Content starts

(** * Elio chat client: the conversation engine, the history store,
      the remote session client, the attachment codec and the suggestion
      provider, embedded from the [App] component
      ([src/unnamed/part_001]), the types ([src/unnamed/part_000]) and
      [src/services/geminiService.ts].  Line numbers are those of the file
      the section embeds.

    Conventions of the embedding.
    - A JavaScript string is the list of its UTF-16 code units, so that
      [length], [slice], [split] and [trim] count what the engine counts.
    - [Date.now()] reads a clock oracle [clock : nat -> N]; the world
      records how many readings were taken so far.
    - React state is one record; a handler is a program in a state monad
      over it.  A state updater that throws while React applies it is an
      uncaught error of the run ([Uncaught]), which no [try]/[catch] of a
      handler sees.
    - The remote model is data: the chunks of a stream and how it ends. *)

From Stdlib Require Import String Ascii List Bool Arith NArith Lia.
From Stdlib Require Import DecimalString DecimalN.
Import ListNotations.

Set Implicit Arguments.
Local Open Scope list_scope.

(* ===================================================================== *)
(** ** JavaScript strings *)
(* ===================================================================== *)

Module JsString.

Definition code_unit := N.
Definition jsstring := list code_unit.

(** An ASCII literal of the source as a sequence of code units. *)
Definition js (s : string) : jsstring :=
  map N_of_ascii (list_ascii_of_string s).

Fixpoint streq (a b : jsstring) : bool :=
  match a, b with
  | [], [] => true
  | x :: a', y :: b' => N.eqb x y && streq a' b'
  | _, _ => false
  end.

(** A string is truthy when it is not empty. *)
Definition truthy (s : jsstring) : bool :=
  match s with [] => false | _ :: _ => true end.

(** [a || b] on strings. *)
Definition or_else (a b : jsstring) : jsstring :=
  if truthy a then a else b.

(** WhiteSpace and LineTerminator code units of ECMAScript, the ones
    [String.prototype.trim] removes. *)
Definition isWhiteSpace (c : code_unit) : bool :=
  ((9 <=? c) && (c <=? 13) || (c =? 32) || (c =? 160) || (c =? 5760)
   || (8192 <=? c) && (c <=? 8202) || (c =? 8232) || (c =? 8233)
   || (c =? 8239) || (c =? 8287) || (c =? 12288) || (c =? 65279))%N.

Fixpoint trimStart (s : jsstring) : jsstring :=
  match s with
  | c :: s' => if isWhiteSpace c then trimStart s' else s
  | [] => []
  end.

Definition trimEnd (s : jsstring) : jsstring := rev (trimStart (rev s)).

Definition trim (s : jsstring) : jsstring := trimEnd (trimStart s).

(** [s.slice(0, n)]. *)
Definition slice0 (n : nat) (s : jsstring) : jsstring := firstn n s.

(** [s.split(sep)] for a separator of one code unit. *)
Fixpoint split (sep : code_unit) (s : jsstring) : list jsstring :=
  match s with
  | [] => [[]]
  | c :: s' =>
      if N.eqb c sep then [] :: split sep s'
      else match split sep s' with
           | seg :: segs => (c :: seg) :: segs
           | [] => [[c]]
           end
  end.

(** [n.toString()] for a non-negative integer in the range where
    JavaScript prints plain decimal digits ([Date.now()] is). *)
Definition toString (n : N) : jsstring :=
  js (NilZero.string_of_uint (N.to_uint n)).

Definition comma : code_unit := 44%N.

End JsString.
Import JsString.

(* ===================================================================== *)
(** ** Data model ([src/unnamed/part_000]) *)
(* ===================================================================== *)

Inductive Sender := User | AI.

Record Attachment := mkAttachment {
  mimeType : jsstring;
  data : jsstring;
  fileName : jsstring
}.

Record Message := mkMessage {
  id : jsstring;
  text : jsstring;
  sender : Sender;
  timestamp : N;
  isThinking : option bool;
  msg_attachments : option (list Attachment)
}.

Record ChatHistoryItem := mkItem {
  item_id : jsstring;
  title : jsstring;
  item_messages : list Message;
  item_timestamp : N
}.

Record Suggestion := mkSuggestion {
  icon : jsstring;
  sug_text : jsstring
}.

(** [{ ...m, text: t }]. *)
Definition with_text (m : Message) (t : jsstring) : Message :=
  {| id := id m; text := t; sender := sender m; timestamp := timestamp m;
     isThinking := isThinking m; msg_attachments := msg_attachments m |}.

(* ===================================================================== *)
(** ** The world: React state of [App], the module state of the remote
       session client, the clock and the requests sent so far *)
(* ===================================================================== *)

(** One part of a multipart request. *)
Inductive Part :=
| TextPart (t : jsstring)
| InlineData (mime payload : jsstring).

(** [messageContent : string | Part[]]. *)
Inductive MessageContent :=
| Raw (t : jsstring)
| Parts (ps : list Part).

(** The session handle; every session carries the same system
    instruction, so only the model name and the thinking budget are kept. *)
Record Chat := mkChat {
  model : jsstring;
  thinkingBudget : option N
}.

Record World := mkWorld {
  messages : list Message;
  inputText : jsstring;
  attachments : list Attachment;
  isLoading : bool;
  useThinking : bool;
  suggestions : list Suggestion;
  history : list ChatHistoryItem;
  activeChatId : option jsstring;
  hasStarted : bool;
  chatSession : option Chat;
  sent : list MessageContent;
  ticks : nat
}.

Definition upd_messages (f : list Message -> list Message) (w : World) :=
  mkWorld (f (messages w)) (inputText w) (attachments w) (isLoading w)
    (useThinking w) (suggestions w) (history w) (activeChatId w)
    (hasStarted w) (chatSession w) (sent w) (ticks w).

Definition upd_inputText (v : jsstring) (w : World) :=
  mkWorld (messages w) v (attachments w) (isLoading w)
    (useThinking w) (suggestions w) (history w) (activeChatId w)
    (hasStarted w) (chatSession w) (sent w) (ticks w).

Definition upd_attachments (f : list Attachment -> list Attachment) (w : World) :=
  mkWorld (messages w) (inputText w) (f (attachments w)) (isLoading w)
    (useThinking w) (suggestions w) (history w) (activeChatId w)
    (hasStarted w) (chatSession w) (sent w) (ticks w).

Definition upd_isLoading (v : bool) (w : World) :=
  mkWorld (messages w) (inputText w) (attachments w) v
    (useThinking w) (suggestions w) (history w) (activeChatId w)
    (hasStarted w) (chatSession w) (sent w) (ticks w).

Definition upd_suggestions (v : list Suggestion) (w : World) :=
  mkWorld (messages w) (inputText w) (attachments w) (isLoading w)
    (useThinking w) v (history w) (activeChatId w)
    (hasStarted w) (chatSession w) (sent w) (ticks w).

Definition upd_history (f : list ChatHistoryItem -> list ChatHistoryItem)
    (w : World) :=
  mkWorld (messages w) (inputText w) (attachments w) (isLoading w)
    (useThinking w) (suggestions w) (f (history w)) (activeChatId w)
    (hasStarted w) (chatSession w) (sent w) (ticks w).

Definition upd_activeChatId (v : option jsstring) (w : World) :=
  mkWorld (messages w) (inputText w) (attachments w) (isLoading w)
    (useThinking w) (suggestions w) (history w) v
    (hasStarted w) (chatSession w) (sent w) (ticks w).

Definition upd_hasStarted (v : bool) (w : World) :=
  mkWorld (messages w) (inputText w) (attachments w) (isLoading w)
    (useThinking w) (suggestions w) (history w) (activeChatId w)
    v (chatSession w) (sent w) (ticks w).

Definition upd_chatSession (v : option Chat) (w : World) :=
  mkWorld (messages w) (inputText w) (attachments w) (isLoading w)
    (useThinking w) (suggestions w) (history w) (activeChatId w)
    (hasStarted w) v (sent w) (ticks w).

Content ends

Task directions> Copy the stretch of the records above that runs from the line with "TextPart (t : jsstring)" through the line with "Definition upd_messages (f". Both end lines belong in the copy, and nothing else does.

Exercise result>
| TextPart (t : jsstring)
| InlineData (mime payload : jsstring).

(** [messageContent : string | Part[]]. *)
Inductive MessageContent :=
| Raw (t : jsstring)
| Parts (ps : list Part).

(** The session handle; every session carries the same system
    instruction, so only the model name and the thinking budget are kept. *)
Record Chat := mkChat {
  model : jsstring;
  thinkingBudget : option N
}.

Record World := mkWorld {
  messages : list Message;
  inputText : jsstring;
  attachments : list Attachment;
  isLoading : bool;
  useThinking : bool;
  suggestions : list Suggestion;
  history : list ChatHistoryItem;
  activeChatId : option jsstring;
  hasStarted : bool;
  chatSession : option Chat;
  sent : list MessageContent;
  ticks : nat
}.

Definition upd_messages (f : list Message -> list Message) (w : World) :=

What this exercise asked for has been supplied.